Intermediate and high-risk non-muscle-invasive bladder cancer: an overview of epidemiology, burden, and unmet needs
- PMID: 37333804
- PMCID: PMC10272547
- DOI: 10.3389/fonc.2023.1170124
Intermediate and high-risk non-muscle-invasive bladder cancer: an overview of epidemiology, burden, and unmet needs
Abstract
Bladder cancer ranks among the most common cancers globally. At diagnosis, 75% of patients have non-muscle-invasive bladder cancer (NMIBC). Patients with low-risk NMIBC have a good prognosis, but recurrence and progression rates remain high in intermediate- and high-risk NMIBC, despite the decades-long availability of effective treatments for NMIBC such as intravesical Bacillus Calmette-Guérin (BCG). The present review provides an overview of NMIBC, including its burden and treatment options, and then reviews aspects that counteract the successful treatment of NMIBC, referred to as unmet treatment needs. The scale and reasons for each unmet need are described based on a comprehensive review of the literature, including insufficient adherence to treatment guidelines by physicians because of insufficient knowledge, training, or access to certain therapy options. Low rates of lifestyle changes and treatment completion by patients, due to BCG shortages or toxicities and adverse events as well as their impact on social activities, represent additional areas of potential improvement.
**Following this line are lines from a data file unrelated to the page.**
(** A load request for an SA that is unloading, or whose process is stopping, is
    pended and nothing else: no SA changes state.  A request without a callback is
    refused; one whose callback already waits is not queued twice; a caller with 50
    waiting requests, or a process that has kept requests waiting for 60 s, gets the
    overflow error and the list stays as it was; any other request is appended. *)
Theorem load_while_unloading w k a pn p req :
  ctx_inv (w_sched w) → lr_systemAbilityId req = k → abilityContextMap_ (w_sched w) !! k = Some a →
  ownProcessContext a = Some pn → processContextMap_ (w_sched w) !! pn = Some p →
  a_state a = UNLOADING ∨ p_state p = STOPPING →
  let '(r, w') := HandleLoadAbilityEvent Lsched req w in
  (r, pendingList (w_sched w') k) =
    pendResult (selfPtr_ (w_mgr w)) (pendingElapsed (w_trace w) (pendingLoadFirstTimestamp p)) req (pendingLoadEventList a)
  ∧ ∀ k', abilityState (w_sched w') k' = abilityState (w_sched w) k'.
Proof.
  intros HI <- Ha Hown Hp Hst. set (k := lr_systemAbilityId req) in *.
  assert (Heq : HandleLoadAbilityEvent Lsched req w = PendLoadEventLocked k req w).
  { unfold HandleLoadAbilityEvent, HandleLoadAbilityEventLocked, GetSystemAbilityContext, ownProcess, derefA, derefP,
      mbind, M_bind, gets, mret, M_ret. fold k. rewrite Ha, Hown, Hp. rewrite bool_decide_eq_true_2 by done.
    rewrite Ha. cbv beta iota. change (default newAbilityContext (Some a)) with a. rewrite Hown.
    change (default [] (Some pn)) with pn. rewrite Hp. change (default newProcessContext (Some p)) with p.
    assert (bool_decide (a_state a = UNLOADING) || bool_decide (p_state p = STOPPING) = true) as ->; [|done].
    apply orb_true_iff. rewrite !bool_decide_eq_true. exact Hst. }
  rewrite Heq. pose proof (PendLoad_result w k a pn p req HI Ha Hown Hp) as H1.
  destruct (PendLoad_mild k req w HI) as [_ Hv]. unfold wp in H1.
  destruct (PendLoadEventLocked k req w) as [r w']. split; [exact H1|]. intros k'. by apply abilityState_view.
Qed.
End pend.

(** SA 401 agrees to unload while its process is stopping. *)
Definition stopping : World := call (OpUnloadProcess [foo]) idle.
Lemma stopping_inv : ctx_inv (w_sched stopping).
Proof.
  apply (reachable_inv profiles0 ∅ stopping profiles0_ok). unfold stopping. apply call_reachable, idle_reachable.
Qed.
Definition request2 : LoadRequestInfo := MkLoadRequest LOCAL_DEVICE (Some callback2) 401 1000 (mkEvent INTERFACE_CALL "load" "").

Lemma load_while_unloading_witness :
  let '(r, w') := HandleLoadAbilityEvent Lsched request2 stopping in r = ERR_OK ∧ pendingList (w_sched w') 401 = [request2].
Proof.
  pose proof (load_while_unloading stopping 401 (abilityOf stopping 401) foo (processOf stopping foo) request2 stopping_inv
    eq_refl ltac:(vm_compute; reflexivity) ltac:(vm_compute; reflexivity) ltac:(vm_compute; reflexivity)
    ltac:(left; vm_compute; reflexivity)) as H.
  destruct (HandleLoadAbilityEvent Lsched request2 stopping) as [r w']. destruct H as [H _].
  replace (pendResult _ _ _ _) with (ERR_OK, [request2]) in H by (vm_compute; reflexivity).
  injection H as -> ->. split; reflexivity.
Defined.

(** ** Events that act once *)

Definition onceMaps (w : World) := (startEnableOnceMap_ (w_sched w), stopEnableOnceMap_ (w_sched w)).

#[export] Instance onceMaps_rest : subrelation frame (same onceMaps).
Proof. intros w w' H. apply rest_sched in H. unfold same, onceMaps. by rewrite H. Qed.

Lemma used_add said e m : usedOnce said e (addOnce said e m) = true.
Proof.
  unfold usedOnce, addOnce. rewrite lookup_insert_eq. unfold IsSameEvent. rewrite existsb_app. simpl.
  rewrite Z.eqb_refl, !bool_decide_eq_true_2 by done. by rewrite orb_true_r.
Qed.

Lemma used_remove said e m : usedOnce said e (removeOnce said e m) = false.
Proof.
  unfold usedOnce, removeOnce. set (l := filter _ _).
  assert (Hl : IsSameEvent e l = false).
  { apply not_true_iff_false. unfold IsSameEvent. rewrite existsb_exists. intros (x & Hx & Heq).
    apply list_elem_of_In, list_elem_of_filter in Hx as [Hne _]. unfold event_eqb in Hne.
    rewrite !andb_true_iff, Z.eqb_eq, !bool_decide_eq_true in Heq. destruct Heq as [[E1 E2] E3].
    rewrite <- E1, <- E2, <- E3, Z.eqb_refl, !bool_decide_eq_true_2 in Hne by done. done. }
  destruct l eqn:El; [by rewrite lookup_delete_eq|]. rewrite lookup_insert_eq. exact Hl.
Qed.

Section once.
Context `{E : Env}.

Lemma writes_once : writes_respect (same onceMaps).
Proof.
  split; [apply _| | | | |]; intros;
    unfold notifyActiveIdle, AddRunningProcessLocked, RemoveRunningProcessLocked, processInfoOf; solve_respects.
Qed.
Lemma iface_once : iface_respects (same onceMaps).
Proof.
  assert (Hs : subrelation (same w_sched) (same onceMaps)).
  { intros w w' H. unfold same, onceMaps. by rewrite H. }
  split; intros; simpl; (apply (respects_sub (same w_sched)); [apply Hs|]); auto with respects; solve_deep.
Qed.
Lemma HandleLoad_once r : respects (same onceMaps) (HandleLoadAbilityEvent Lsched r).
Proof.
  apply HandleLoad_mgr; [apply _|apply writes_once|apply iface_once|].
  intros l. apply (schedulerListener_mgr (same onceMaps) writes_once iface_once 2).
Qed.
Lemma HandleUnload_once r : respects (same onceMaps) (HandleUnloadAbilityEvent Lsched r).
Proof.
  apply HandleUnload_mgr; [apply _|apply writes_once|apply iface_once|].
  intros l. apply (schedulerListener_mgr (same onceMaps) writes_once iface_once 2).
Qed.

(** An enable-once start event acts on an SA at most once: when it was used, it is
    refused and nothing changes; when it was not, it counts as used afterwards exactly
    if the load request was accepted, so a failed start may be tried again. *)
Theorem start_once w event ctl cb :
  ctl_enableOnce ctl = true →
  let '(r, w') := CheckStartEnableOnce Lsched event ctl cb w in
  if usedOnce (ctl_saId ctl) event (startEnableOnceMap_ (w_sched w))
  then r = ERR_INVALID_VALUE ∧ w' = w
  else usedOnce (ctl_saId ctl) event (startEnableOnceMap_ (w_sched w')) = (r =? ERR_OK).
Proof.
  intros Hon. destruct (usedOnce _ _ _) eqn:Hu.
  { unfold CheckStartEnableOnce, mbind, M_bind, getS, gets. rewrite Hon, Hu. by split. }
  assert (Hwp : wp (CheckStartEnableOnce Lsched event ctl cb) (λ r w',
            usedOnce (ctl_saId ctl) event (startEnableOnceMap_ (w_sched w')) = (r =? ERR_OK)) w).
  2: { unfold wp in Hwp. by destruct (CheckStartEnableOnce _ _ _ _ w). }
  unfold CheckStartEnableOnce. wp_seq. rewrite Hon, Hu. cbn [andb when]. wp_seq.
  apply (wp_same onceMaps); [apply HandleLoad_once|]. cbv beta. intros r w1 [= H1 _]. simpl in H1. wp_seq.
  destruct (r =? ERR_OK) eqn:Hr; cbn [negb when]; wp_seq; rewrite ?Hr.
  - rewrite H1. apply used_add.
  - cbn. rewrite H1. apply used_remove.
Qed.

(** The same for enable-once stop events and unload requests. *)
Theorem stop_once w event ctl :
  ctl_enableOnce ctl = true →
  let '(r, w') := CheckStopEnableOnce Lsched event ctl w in
  if usedOnce (ctl_saId ctl) event (stopEnableOnceMap_ (w_sched w))
  then r = ERR_INVALID_VALUE ∧ w' = w
  else usedOnce (ctl_saId ctl) event (stopEnableOnceMap_ (w_sched w')) = (r =? ERR_OK).
Proof.
  intros Hon. destruct (usedOnce _ _ _) eqn:Hu.
  { unfold CheckStopEnableOnce, mbind, M_bind, getS, gets. rewrite Hon, Hu. by split. }
  assert (Hwp : wp (CheckStopEnableOnce Lsched event ctl) (λ r w',
            usedOnce (ctl_saId ctl) event (stopEnableOnceMap_ (w_sched w')) = (r =? ERR_OK)) w).
  2: { unfold wp in Hwp. by destruct (CheckStopEnableOnce _ _ _ w). }
  unfold CheckStopEnableOnce. wp_seq. rewrite Hon, Hu. cbn [andb when]. wp_seq.
  apply (wp_same onceMaps); [apply HandleUnload_once|]. cbv beta. intros r w1 [= _ H1]. simpl in H1. wp_seq.
  destruct (r =? ERR_OK) eqn:Hr; cbn [negb when]; wp_seq; rewrite ?Hr.
  - rewrite H1. apply used_add.
  - cbn. rewrite H1. apply used_remove.
Qed.
End once.

Definition onceEvent : OnDemandEvent := mkEvent COMMON_EVENT "usual.event.BOOT" "".
Definition onceCtl (k : Z) : SaControlInfo := MkSaControl START_ON_DEMAND k true LOW_PRIORITY false.
Lemma start_once_witness :
  let '(r, w') := CheckStartEnableOnce Lsched onceEvent (onceCtl 401) callback1 booted in
  usedOnce 401 onceEvent (startEnableOnceMap_ (w_sched w')) = (r =? ERR_OK).
Proof.
  pose proof (start_once booted onceEvent (onceCtl 401) callback1 eq_refl) as H.
  replace (usedOnce _ _ (startEnableOnceMap_ (w_sched booted))) with false in H by (vm_compute; reflexivity). exact H.
Defined.
Lemma stop_once_witness :
  let '(r, w') := CheckStopEnableOnce Lsched onceEvent (onceCtl 401) loaded in
  usedOnce 401 onceEvent (stopEnableOnceMap_ (w_sched w')) = (r =? ERR_OK).
Proof.
  pose proof (stop_once loaded onceEvent (onceCtl 401) eq_refl) as H.
  replace (usedOnce _ _ (stopEnableOnceMap_ (w_sched loaded))) with false in H by (vm_compute; reflexivity). exact H.
Defined.

(** ** Unloading a whole process *)

Definition procState (s : Sched) (pn : u16string) : option SystemProcessState := p_state <$> processContextMap_ s !! pn.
Highly heterogeneous evidence for the effectiveness and safety of some treatments limits the comparability of results across studies. As a result, efforts are underway to standardize treatment schedules for BCG, but intravesical chemotherapy schedules remain unstandardized. In addition, risk-scoring models often perform unsatisfactorily due to significant differences between derivation and real-world cohorts. Reporting in clinical trials suffers from a lack of consistent outcomes reporting in bladder cancer clinical trials, paired with an under-representation of racial and ethnic minorities in many trials.
Keywords: Bacillus Calmette-Guérin (BCG); data gap; guideline compliance; non-muscle-invasive bladder cancer (NMIBC); radical cystectomy; treatment adherence; unmet need.
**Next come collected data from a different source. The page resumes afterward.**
(* ===== verification/CallbackSpec.v ===== *)
(** Load callbacks: who is told, and what is left behind. *)
From S2P Require Import Prelude Types World Ffrt Util Contexts Interfaces Hoare ManagerBase StateMachine.
From S2P Require Import EventHandler Scheduler SchedulerQuery SchedulerInv SchedulerProofs SchedulerBoot.
From S2P Require Import SchedulerFrame Subscribers Manager Registry System SystemRegistry Concrete.
From S2P Require Import DBinder DumpStats.

(** The load results of a trace, latest first: callback, SA and the object or the error. *)
Definition loadResult (e : Ev) : option (LoadCallback * Z * (RemoteObject + Z)) :=
  match e with
  | EvOnLoadSuccess cb said obj => Some (cb, said, inl obj)
  | EvOnLoadFail cb said err => Some (cb, said, inr err)
  | _ => None
  end.
Definition loadResults (tr : Trace) := omap loadResult tr.

Section callbacks.
Context `{E : Env}.

Lemma RemoveStarting_results c : respects (same (λ w, loadResults (w_trace w))) (RemoveStartingAbilityCallbackLocked c).
Proof. solve_deep. Qed.

(** Each callback of the list is told once, in order, and nobody else. *)
Lemma release_results (l : CallbackList) (f : LoadCallback → M unit) (g : LoadCallback → Ev) w :
  (∀ c w, f c w = (tt, w <| w_trace ::= cons (g c) |>)) → (∀ c, is_Some (loadResult (g c))) →
  loadResults (w_trace (forM l (λ c, f c.1;; RemoveStartingAbilityCallbackLocked c) w).2) =
  rev (omap (λ c, loadResult (g c.1)) l) ++ loadResults (w_trace w).
Proof.
  intros Hf Hg. revert w. induction l as [|c l IH]; intros w; [done|].
  change (wp (forM (c :: l) (λ c, f c.1;; RemoveStartingAbilityCallbackLocked c)) (λ _ w', loadResults (w_trace w') =
    rev (omap (λ c, loadResult (g c.1)) (c :: l)) ++ loadResults (w_trace w)) w).
  cbn [forM]. wp_seq. unfold wp at 1. rewrite Hf. cbn [fst snd].
  apply (wp_same (λ w, loadResults (w_trace w))); [apply RemoveStarting_results|]. cbv beta. intros _ w2 H2.
  unfold wp. rewrite IH, H2. destruct (Hg c.1) as [x Hx]. cbn. rewrite Hx. cbn. by rewrite <- app_assoc.
Qed.

Lemma release_starting (l : CallbackList) (f : LoadCallback → M unit) w :
  (∀ c, respects (same w_mgr) (f c)) →
  startingAbilityMap_ (w_mgr (forM l (λ c, f c.1;; RemoveStartingAbilityCallbackLocked c) w).2) = startingAbilityMap_ (w_mgr w).
Proof. intros Hf. by rewrite releaseAll_mgr. Qed.

Lemma results_fmap said (r : RemoteObject + Z) (g : LoadCallback → Ev) (l : CallbackList) :
  (∀ c, loadResult (g c) = Some (c, said, r)) → omap (λ c, loadResult (g c.1)) l = (λ c, (c.1, said, r)) <$> l.
Proof. intros Hg. induction l as [|c l IH]; [done|]. cbn. by rewrite Hg, IH. Qed.

(** The callbacks that wait for an SA: those of every device that has a list, the devices in the order of
    their names and each once, those of a device in the order of its list. *)
Definition waiting (item : AbilityItem) (cbs : CallbackList) : Prop :=
  ∃ devices : list string,
    (∀ dev, dev ∈ devices ↔ is_Some (callbackMap item !! dev)) ∧
    NoDup devices ∧ Sorted (λ a b, String.leb a b = true) devices ∧
    cbs = concat ((λ dev, default [] (callbackMap item !! dev)) <$> devices).

Lemma callbacksInOrder_waiting item : waiting item (callbacksInOrder item).
Proof.
  exists (sorted_keys str_le (callbackMap item)). split_and!.
  - intros dev. apply elem_of_sorted_keys.
  - apply NoDup_sorted_keys.
  - apply Sorted_merge_sort. intros x y. apply String.leb_total.
  - unfold callbacksInOrder. induction (sorted_keys _ _) as [|dev l IH]; [done|]. by rewrite bind_cons, IH.
Qed.

(** What the callbacks in [cbs] are told, the last one first. *)
Definition told (cbs : CallbackList) (said : Z) (r : RemoteObject + Z) : list (LoadCallback * Z * (RemoteObject + Z)) :=
  rev ((λ c, (c.1, said, r)) <$> cbs).

(** C32: When an SA is loaded, every callback waiting for it, of this device and of every
    remote one, receives the object exactly once, in the order of the devices' names and
    of their lists, and nobody else is told anything; the SA is no longer waited for, other
    SAs are, and without anyone waiting nothing happens. *)
Theorem loaded_notifies_all w said obj :
  let w' := (NotifySystemAbilityLoaded said obj w).2 in
  match startingAbilityMap_ (w_mgr w) !! said with
  | None => w' = w
  | Some item =>
      (∃ cbs, waiting item cbs ∧ loadResults (w_trace w') = told cbs said (inl obj) ++ loadResults (w_trace w)) ∧
      startingAbilityMap_ (w_mgr w') = delete said (startingAbilityMap_ (w_mgr w))
  end.
Proof.
  intros w'. destruct (startingAbilityMap_ (w_mgr w) !! said) as [item|] eqn:Hi.
  - pose proof (callbacksInOrder_waiting item) as Hcbs. set (cbs := callbacksInOrder item) in Hcbs.
    change (wp (NotifySystemAbilityLoaded said obj) (λ _ w',
      (∃ cbs, waiting item cbs ∧ loadResults (w_trace w') = told cbs said (inl obj) ++ loadResults (w_trace w)) ∧
      startingAbilityMap_ (w_mgr w') = delete said (startingAbilityMap_ (w_mgr w))) w).
    unfold NotifySystemAbilityLoaded. wp_seq. rewrite Hi. fold cbs. wp_seq.
    set (f := λ c, NotifyLoadedCallback said obj (Some c)).
    pose proof (release_results cbs f (λ c, EvOnLoadSuccess c said obj) w) as H1.
    pose proof (release_starting cbs f w) as H2.
    unfold wp at 1. apply wp_modify. unfold f in H1, H2. split.
    + exists cbs. split; [exact Hcbs|]. refine (eq_trans (H1 _ _) _); [done|by intros|].
      apply (f_equal (λ l, rev l ++ loadResults (w_trace w))), results_fmap with (g := λ c, EvOnLoadSuccess c said obj). done.
    + exact (f_equal (λ m : gmap Z AbilityItem, delete said m) (H2 ltac:(intros c w0; reflexivity))).
  - unfold w', NotifySystemAbilityLoaded, mbind, M_bind, getM, gets. by rewrite Hi.
Qed.

(** The object of a registered SA. *)
Definition objectOf (m : Mgr) (said : Z) : option RemoteObject :=
  if CheckInputSysAbilityId said then abilityMap_ m !! said ≫= remoteObj else None.

Lemma CheckSystemAbility_object said w :
  wp (CheckSystemAbility said) (λ o w1, o = objectOf (w_mgr w) said ∧ w_trace w1 = w_trace w ∧ w_caller w1 = w_caller w ∧
    saProfileMap_ (w_mgr w1) = saProfileMap_ (w_mgr w) ∧ startingAbilityMap_ (w_mgr w1) = startingAbilityMap_ (w_mgr w)) w.
Proof.
  unfold CheckSystemAbility, objectOf. destruct (CheckInputSysAbilityId said); cbn [negb]; [|by wp_seq].
  unfold UpdateSaFreMap. wp_seq. destruct (_ <? 0); wp_seq; done.
Qed.

(** The failure of an SA that is not registered, announced by its process. *)
Lemma failStart_told w said err p :
  saProfileMap_ (w_mgr w) !! said = Some p →
  Str16ToStr8 (c_process p) = GetProcessNameFromCmdline (w_trace w) (callingPid (w_caller w)) →
  wp (failStart said err) (λ r w', r = ERR_OK ∧ startingAbilityMap_ (w_mgr w') = delete said (startingAbilityMap_ (w_mgr w)) ∧
    match startingAbilityMap_ (w_mgr w) !! said with
    | Some item => ∃ cbs, waiting item cbs ∧ loadResults (w_trace w') = told cbs said (inr err) ++ loadResults (w_trace w)
    | None => w_trace w' = w_trace w
    end) w.
Proof.
  intros Hp Hcall. unfold failStart, GetSaProfile. wp_seq. rewrite Hp. cbv iota. wp_seq.
  rewrite bool_decide_eq_true_2 by done. cbn [negb]. wp_seq.
  cbn -[lookup]. destruct (startingAbilityMap_ (w_mgr w) !! said) as [item|] eqn:Hi; wp_seq.
  - pose proof (callbacksInOrder_waiting item) as Hcbs. set (cbs := callbacksInOrder item) in Hcbs |- *.
    apply (wp_same (λ w, (w_mgr w, loadResults (w_trace w)))); [solve_deep|]. cbv beta. intros _ w2 H2.
    injection H2 as Hm2 Ht2. wp_seq. set (f := λ c, NotifySystemAbilityLoadFail said (Some c) err).
    pose proof (release_results cbs f (λ c, EvOnLoadFail c said err) w2) as H3.
    pose proof (release_starting cbs f w2) as H4. unfold wp at 1. wp_seq.
    unfold f in H3, H4. split; [done|]. split.
    + refine (eq_trans (f_equal (λ m : gmap Z AbilityItem, delete said m) (H4 ltac:(intros c w0; reflexivity))) _).
      by rewrite Hm2.
    + exists cbs. split; [exact Hcbs|]. refine (eq_trans (H3 _ _) _); [done|by intros|]. rewrite Ht2.
      apply (f_equal (λ l, rev l ++ loadResults (w_trace w))).
      apply results_fmap with (g := λ c, EvOnLoadFail c said err). done.
  - split; [done|]. cbn. by rewrite delete_id.
Qed.

(** C33: When a process reports that it could not start an SA, whoever asks: for an SA that is
    registered the report is a success without effect, whoever the caller is; for an id without
    a profile it is refused; a caller other than the process of the SA's profile is refused;
    in these cases nothing is announced and nobody stops waiting. Otherwise every callback waiting
    for the SA, of this device and of every remote one, receives the error code exactly
    once, in the order of the devices' names and of their lists, nobody else is told
    anything, and the SA is no longer waited for. The scheduler's contexts are left as they are. *)
Theorem start_failure_notifies_all w said err :
  let '(r, w') := OnStartSystemAbilityFail said err w in
  let nothing := startingAbilityMap_ (w_mgr w') = startingAbilityMap_ (w_mgr w) ∧ w_trace w' = w_trace w in
  w_sched w' = w_sched w ∧
  match objectOf (w_mgr w) said, saProfileMap_ (w_mgr w) !! said with
  | Some _, _ => r = ERR_OK ∧ nothing
  | None, None => r = ERR_INVALID_VALUE ∧ nothing
  | None, Some p =>
      if bool_decide (Str16ToStr8 (c_process p) = GetProcessNameFromCmdline (w_trace w) (callingPid (w_caller w)))
      then r = ERR_OK ∧
        startingAbilityMap_ (w_mgr w') = delete said (startingAbilityMap_ (w_mgr w)) ∧
        match startingAbilityMap_ (w_mgr w) !! said with
        | Some item => ∃ cbs, waiting item cbs ∧ loadResults (w_trace w') = told cbs said (inr err) ++ loadResults (w_trace w)
        | None => w_trace w' = w_trace w
        end
      else r = INVALID_CALL_PROC ∧ nothing
  end.
Proof.
  pose proof (OnStartFail_sched said err w) as Hs. unfold same in Hs.
  pose proof (CheckSystemAbility_object said w) as Hc. unfold OnStartSystemAbilityFail in *. unfold mbind, M_bind in *.
  unfold wp in Hc. destruct (CheckSystemAbility said w) as [o w1]. cbn [fst snd] in Hc. destruct Hc as (-> & Ht & Hcl & Hp & Hst).
  rewrite <- Ht, <- Hcl, <- Hp, <- Hst. destruct (objectOf (w_mgr w) said) as [o|]; [by split|].
  destruct (saProfileMap_ (w_mgr w1) !! said) as [p|] eqn:Hprof.
  - case_bool_decide as Hcall.
    + pose proof (failStart_told w1 said err p Hprof Hcall) as Hwp. unfold wp in Hwp.
      destruct (failStart said err w1) as [r w']. split; [by rewrite Hs|exact Hwp].
    + destruct (failStart said err w1) as [r w'] eqn:Hf.
      unfold failStart, GetSaProfile, GetCallingPid, getM, gets, mbind, M_bind in Hf. rewrite Hprof in Hf. cbn [mret M_ret] in Hf.
      rewrite bool_decide_eq_false_2 in Hf by done. cbn [negb] in Hf. injection Hf as <- <-. by split.
  - destruct (failStart said err w1) as [r w'] eqn:Hf. unfold failStart, GetSaProfile, getM, gets, mbind, M_bind in Hf.
    rewrite Hprof in Hf. injection Hf as <- <-. by split.
Qed.
End callbacks.

(** A report from the process of SA 401 while a callback waits. *)
Example failure_reported :
  loadResults (w_trace (OnStartSystemAbilityFail 401 7 asked).2) = [(callback1, 401, inr 7)].
Proof. vm_compute. reflexivity. Qed.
Copyright © 2023 Grabe-Heyne, Henne, Mariappan, Geiges, Pöhlmann and Pollock.
Conflict of interest statement
KG-H and CH are employees of medac GmbH, Wedel, Germany, which manufacturers treatments for non-muscle-invasive bladder cancer, including a Bacillus Calmette-Guérin strain and mitomycin C. PM reports honoraria from Photocure for European Faculty meetings, travel, registration, and accommodation support by Photocure for attending the EAU 2022 congress, honoraria from medac for speaking at their satellite symposium on NMIBC at BAUS 2022 (June 2022), and support from medac, Photocure, and Storz for running an endoscopic bladder cancer surgery workshop in Edinburgh (August 2022). JP is an employee and RP is a director at Covalence Research Ltd, Harpenden, United Kingdom, which received consultancy fees from medac to perform the literature searches and develop this article. The remaining authors declare that the research was conducted in the absence of any commercial or financial relationships that could be construed as a potential conflict of interest.